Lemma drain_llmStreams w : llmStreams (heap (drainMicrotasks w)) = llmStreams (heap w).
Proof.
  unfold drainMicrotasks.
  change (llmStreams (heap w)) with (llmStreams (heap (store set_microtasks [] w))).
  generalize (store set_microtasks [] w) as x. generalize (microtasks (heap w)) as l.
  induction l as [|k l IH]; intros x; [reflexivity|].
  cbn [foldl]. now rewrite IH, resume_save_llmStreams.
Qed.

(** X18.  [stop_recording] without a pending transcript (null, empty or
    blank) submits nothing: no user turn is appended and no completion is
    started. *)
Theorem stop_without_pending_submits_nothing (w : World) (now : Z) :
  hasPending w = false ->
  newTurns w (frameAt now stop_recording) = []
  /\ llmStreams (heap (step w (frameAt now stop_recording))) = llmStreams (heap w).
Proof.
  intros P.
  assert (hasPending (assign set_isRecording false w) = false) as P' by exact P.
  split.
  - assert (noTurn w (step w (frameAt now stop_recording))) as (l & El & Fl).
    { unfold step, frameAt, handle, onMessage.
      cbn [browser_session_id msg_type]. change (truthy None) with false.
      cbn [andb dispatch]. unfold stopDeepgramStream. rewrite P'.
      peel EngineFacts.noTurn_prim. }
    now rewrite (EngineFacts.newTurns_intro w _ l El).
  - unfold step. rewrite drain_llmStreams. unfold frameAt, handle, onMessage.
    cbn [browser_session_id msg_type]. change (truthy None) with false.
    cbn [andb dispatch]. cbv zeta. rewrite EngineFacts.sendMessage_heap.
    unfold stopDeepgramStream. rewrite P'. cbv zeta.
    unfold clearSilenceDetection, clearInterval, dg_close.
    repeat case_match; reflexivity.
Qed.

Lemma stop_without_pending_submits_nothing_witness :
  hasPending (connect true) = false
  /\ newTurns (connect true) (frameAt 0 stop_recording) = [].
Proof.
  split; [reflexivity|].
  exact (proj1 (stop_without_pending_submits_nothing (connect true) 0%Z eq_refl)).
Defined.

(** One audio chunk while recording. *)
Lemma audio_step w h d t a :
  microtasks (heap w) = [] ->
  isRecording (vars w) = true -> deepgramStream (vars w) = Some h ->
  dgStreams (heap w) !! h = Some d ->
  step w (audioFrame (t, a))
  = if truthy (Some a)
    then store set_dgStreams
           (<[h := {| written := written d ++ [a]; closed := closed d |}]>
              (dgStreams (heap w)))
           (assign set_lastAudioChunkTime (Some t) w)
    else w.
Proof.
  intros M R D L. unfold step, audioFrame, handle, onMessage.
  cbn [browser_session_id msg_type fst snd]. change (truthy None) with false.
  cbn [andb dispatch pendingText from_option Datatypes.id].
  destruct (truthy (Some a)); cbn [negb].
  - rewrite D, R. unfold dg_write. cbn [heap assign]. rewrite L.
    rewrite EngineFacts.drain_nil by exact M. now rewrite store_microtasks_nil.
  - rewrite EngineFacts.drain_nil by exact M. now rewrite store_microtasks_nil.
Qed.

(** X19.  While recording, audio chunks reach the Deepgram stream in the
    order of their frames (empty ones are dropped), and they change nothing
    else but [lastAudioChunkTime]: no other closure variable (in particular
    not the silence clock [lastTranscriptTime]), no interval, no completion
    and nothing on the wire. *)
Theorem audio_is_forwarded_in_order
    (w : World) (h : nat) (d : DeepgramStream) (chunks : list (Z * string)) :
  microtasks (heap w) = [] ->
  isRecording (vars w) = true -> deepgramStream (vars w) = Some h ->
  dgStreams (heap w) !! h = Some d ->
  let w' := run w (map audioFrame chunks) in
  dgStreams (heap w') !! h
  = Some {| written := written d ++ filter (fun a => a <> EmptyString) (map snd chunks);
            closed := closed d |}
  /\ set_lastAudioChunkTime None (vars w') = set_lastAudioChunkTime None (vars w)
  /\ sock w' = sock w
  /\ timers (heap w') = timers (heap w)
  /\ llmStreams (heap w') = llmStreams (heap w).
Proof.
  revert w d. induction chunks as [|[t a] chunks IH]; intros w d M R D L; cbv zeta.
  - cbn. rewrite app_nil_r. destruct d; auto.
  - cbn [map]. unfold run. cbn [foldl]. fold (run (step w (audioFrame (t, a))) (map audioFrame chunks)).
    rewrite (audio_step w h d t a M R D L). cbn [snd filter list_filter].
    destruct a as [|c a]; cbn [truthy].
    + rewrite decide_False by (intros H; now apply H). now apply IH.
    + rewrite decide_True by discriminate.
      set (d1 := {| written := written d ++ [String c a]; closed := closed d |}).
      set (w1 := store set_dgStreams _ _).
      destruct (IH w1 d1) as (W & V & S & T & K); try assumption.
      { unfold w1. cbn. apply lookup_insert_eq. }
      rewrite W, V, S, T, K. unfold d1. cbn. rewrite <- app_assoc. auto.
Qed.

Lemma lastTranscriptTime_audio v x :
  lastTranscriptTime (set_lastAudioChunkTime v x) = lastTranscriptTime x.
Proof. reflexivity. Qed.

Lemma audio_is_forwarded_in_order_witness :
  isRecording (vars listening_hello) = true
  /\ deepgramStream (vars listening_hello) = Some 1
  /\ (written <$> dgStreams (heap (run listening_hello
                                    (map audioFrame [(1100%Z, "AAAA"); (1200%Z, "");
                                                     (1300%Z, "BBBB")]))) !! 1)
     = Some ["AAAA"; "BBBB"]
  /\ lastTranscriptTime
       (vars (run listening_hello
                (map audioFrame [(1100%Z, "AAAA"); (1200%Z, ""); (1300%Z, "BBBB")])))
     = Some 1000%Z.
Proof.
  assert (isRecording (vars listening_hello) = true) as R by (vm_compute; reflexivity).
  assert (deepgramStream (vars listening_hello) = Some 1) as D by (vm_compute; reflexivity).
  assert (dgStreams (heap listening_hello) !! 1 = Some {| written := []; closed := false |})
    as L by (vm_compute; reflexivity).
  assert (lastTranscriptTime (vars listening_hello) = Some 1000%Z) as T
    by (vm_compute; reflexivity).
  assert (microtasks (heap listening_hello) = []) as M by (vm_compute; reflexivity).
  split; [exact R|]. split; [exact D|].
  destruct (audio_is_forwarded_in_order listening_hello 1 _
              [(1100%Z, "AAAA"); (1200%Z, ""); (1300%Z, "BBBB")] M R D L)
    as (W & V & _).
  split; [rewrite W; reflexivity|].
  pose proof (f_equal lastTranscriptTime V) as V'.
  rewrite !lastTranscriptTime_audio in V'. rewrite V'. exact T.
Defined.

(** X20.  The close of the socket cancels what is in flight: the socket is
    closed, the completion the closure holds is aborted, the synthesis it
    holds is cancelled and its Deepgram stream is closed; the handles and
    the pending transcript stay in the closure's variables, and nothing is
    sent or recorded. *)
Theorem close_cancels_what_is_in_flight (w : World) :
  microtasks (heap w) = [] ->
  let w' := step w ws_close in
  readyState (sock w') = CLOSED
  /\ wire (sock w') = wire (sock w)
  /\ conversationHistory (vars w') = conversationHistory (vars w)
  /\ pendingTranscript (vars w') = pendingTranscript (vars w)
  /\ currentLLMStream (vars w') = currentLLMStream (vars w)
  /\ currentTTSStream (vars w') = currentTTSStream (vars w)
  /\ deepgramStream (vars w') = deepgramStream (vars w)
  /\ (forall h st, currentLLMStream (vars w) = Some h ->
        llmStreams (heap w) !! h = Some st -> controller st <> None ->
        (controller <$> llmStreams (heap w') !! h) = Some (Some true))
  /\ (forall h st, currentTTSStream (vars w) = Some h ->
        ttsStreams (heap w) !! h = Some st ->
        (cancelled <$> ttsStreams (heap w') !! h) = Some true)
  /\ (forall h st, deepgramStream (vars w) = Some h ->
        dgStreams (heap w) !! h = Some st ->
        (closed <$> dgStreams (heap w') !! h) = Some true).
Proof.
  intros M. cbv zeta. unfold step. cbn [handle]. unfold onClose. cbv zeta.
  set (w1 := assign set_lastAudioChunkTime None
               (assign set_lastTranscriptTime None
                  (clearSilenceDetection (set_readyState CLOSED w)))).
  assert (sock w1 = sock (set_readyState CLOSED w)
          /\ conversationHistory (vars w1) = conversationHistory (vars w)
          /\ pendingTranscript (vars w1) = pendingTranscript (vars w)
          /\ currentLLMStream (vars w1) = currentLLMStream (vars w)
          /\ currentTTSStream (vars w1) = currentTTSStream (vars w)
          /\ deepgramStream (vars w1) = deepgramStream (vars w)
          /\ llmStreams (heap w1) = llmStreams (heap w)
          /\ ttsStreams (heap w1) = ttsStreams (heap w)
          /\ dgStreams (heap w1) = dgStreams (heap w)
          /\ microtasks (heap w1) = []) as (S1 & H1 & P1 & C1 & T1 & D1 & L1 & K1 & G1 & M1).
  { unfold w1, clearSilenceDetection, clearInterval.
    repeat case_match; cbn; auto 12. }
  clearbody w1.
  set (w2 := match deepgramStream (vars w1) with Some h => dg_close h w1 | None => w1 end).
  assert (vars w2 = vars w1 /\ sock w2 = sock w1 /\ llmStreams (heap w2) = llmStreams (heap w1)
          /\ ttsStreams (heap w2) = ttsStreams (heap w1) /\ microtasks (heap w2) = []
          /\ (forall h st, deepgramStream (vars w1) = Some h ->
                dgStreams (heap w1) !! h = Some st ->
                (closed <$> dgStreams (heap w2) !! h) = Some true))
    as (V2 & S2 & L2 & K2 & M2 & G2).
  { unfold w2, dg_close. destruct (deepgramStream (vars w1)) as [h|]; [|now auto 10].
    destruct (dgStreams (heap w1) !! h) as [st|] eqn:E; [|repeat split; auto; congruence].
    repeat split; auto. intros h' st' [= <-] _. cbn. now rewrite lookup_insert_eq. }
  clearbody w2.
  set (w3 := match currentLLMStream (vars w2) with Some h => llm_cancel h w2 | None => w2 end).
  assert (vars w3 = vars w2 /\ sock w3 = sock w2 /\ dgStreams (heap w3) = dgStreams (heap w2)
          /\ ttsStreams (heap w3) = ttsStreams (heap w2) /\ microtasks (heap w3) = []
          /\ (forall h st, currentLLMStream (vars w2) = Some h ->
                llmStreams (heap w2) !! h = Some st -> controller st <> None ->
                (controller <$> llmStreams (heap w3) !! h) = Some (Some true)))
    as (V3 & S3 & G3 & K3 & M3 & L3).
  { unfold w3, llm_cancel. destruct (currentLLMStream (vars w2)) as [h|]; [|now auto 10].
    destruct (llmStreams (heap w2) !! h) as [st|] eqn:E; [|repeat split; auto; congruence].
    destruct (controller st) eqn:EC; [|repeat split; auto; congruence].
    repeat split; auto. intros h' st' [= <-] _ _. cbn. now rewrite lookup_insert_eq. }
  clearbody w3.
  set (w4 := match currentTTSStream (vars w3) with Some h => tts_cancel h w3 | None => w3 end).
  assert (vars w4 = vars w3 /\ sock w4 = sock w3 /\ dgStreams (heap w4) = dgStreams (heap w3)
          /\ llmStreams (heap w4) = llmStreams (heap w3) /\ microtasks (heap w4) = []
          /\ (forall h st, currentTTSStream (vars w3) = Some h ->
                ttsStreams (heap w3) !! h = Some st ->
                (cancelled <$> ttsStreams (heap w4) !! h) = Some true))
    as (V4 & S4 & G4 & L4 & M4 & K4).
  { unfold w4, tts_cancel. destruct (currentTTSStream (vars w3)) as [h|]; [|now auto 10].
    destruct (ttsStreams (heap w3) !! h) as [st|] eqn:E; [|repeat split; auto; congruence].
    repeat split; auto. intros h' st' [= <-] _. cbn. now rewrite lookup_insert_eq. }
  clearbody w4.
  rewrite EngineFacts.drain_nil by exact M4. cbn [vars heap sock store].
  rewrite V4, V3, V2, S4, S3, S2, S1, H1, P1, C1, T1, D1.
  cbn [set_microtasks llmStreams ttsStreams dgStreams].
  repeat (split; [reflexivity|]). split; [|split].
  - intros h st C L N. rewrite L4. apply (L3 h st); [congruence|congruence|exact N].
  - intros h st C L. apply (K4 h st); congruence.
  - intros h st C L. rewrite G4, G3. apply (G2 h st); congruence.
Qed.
....................
Goal of the exercise:
Reproduce exactly, and with no other material, the lines between those holding "wire (sock w)" and "ttsStreams (heap w) !! h = Some st ->", inclusive.

Response box:
  /\ wire (sock w') = wire (sock w)
  /\ conversationHistory (vars w') = conversationHistory (vars w)
  /\ pendingTranscript (vars w') = pendingTranscript (vars w)
  /\ currentLLMStream (vars w') = currentLLMStream (vars w)
  /\ currentTTSStream (vars w') = currentTTSStream (vars w)
  /\ deepgramStream (vars w') = deepgramStream (vars w)
  /\ (forall h st, currentLLMStream (vars w) = Some h ->
        llmStreams (heap w) !! h = Some st -> controller st <> None ->
        (controller <$> llmStreams (heap w') !! h) = Some (Some true))
  /\ (forall h st, currentTTSStream (vars w) = Some h ->
        ttsStreams (heap w) !! h = Some st ->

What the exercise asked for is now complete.